BRIEF ::
From the line below that contains "ValueError, sample_next_health_state *)" to the line that contains "all(isinstance ...) *)", repeat every line exactly, both ends included, and nothing else.

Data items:
————————
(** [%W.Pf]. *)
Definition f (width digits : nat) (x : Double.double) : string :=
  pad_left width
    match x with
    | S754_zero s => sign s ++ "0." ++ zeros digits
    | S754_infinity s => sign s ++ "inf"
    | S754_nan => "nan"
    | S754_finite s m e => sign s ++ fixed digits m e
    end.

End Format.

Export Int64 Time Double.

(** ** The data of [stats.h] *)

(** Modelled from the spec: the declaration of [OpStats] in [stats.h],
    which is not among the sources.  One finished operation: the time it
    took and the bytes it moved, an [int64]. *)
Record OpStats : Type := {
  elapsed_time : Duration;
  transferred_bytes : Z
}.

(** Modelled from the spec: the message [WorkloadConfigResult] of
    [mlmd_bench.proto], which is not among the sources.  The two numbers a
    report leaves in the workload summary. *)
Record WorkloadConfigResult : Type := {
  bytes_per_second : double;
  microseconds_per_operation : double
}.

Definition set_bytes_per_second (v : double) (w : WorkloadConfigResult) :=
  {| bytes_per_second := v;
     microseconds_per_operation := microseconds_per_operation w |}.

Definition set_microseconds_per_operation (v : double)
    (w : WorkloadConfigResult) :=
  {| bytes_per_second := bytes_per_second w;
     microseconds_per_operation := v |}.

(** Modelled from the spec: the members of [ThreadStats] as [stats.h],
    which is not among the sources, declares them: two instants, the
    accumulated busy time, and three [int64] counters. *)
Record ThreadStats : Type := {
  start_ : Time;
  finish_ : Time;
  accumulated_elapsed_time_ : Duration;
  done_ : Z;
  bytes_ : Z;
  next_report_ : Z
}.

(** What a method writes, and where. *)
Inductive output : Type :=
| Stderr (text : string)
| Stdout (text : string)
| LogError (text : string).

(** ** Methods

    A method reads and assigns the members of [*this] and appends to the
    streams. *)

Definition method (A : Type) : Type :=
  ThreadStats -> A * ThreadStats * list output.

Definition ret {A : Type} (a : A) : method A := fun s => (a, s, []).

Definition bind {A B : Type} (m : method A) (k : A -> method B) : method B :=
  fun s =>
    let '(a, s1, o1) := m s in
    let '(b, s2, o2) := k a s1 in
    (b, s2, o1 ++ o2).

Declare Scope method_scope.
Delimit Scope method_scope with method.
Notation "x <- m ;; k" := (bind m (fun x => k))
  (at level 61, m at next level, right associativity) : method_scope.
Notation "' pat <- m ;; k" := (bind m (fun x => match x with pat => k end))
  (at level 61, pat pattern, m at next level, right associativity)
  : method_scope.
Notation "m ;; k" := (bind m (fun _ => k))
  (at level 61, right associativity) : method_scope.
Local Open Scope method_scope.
————————
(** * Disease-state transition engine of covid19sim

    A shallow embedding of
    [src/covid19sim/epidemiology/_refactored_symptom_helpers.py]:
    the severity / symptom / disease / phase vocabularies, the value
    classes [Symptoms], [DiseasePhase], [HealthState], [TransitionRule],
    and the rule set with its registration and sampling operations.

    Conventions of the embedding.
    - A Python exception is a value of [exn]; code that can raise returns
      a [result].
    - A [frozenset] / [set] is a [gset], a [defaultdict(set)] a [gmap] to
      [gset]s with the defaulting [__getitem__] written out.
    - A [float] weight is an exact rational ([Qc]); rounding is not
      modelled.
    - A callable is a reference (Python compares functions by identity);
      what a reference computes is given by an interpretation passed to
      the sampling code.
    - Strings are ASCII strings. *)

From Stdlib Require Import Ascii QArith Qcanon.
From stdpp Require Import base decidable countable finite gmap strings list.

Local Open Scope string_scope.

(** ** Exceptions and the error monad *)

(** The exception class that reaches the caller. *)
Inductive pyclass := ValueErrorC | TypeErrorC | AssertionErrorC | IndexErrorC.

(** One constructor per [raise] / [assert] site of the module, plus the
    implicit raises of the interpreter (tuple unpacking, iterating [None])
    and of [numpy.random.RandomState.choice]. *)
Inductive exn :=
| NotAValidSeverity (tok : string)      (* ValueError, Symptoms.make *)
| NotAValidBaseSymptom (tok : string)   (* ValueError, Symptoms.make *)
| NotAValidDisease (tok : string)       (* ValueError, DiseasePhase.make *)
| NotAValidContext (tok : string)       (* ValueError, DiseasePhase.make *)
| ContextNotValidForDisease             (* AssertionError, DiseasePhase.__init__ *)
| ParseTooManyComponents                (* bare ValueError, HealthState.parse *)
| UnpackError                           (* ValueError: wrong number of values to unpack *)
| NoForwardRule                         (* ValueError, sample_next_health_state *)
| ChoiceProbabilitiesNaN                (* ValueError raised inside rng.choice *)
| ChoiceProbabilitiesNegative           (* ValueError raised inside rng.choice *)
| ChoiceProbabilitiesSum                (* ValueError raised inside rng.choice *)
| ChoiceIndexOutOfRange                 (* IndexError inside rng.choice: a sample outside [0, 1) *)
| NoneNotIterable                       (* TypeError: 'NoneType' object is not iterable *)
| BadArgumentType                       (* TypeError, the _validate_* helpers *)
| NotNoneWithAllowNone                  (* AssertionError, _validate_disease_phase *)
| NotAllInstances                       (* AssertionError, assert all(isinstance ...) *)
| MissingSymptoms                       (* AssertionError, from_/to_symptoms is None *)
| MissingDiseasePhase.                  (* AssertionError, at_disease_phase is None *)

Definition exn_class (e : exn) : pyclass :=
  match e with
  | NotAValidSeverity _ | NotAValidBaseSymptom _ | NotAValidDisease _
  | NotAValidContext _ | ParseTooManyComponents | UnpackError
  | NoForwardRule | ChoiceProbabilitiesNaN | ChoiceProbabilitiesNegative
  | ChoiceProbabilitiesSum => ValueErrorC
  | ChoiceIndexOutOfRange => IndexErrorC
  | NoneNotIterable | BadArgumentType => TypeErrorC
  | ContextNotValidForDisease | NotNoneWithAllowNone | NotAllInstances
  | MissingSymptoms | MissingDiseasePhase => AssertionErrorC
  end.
————————
ANSWER SPACE ::
| NoForwardRule                         (* ValueError, sample_next_health_state *)
| ChoiceProbabilitiesNaN                (* ValueError raised inside rng.choice *)
| ChoiceProbabilitiesNegative           (* ValueError raised inside rng.choice *)
| ChoiceProbabilitiesSum                (* ValueError raised inside rng.choice *)
| ChoiceIndexOutOfRange                 (* IndexError inside rng.choice: a sample outside [0, 1) *)
| NoneNotIterable                       (* TypeError: 'NoneType' object is not iterable *)
| BadArgumentType                       (* TypeError, the _validate_* helpers *)
| NotNoneWithAllowNone                  (* AssertionError, _validate_disease_phase *)
| NotAllInstances                       (* AssertionError, assert all(isinstance ...) *)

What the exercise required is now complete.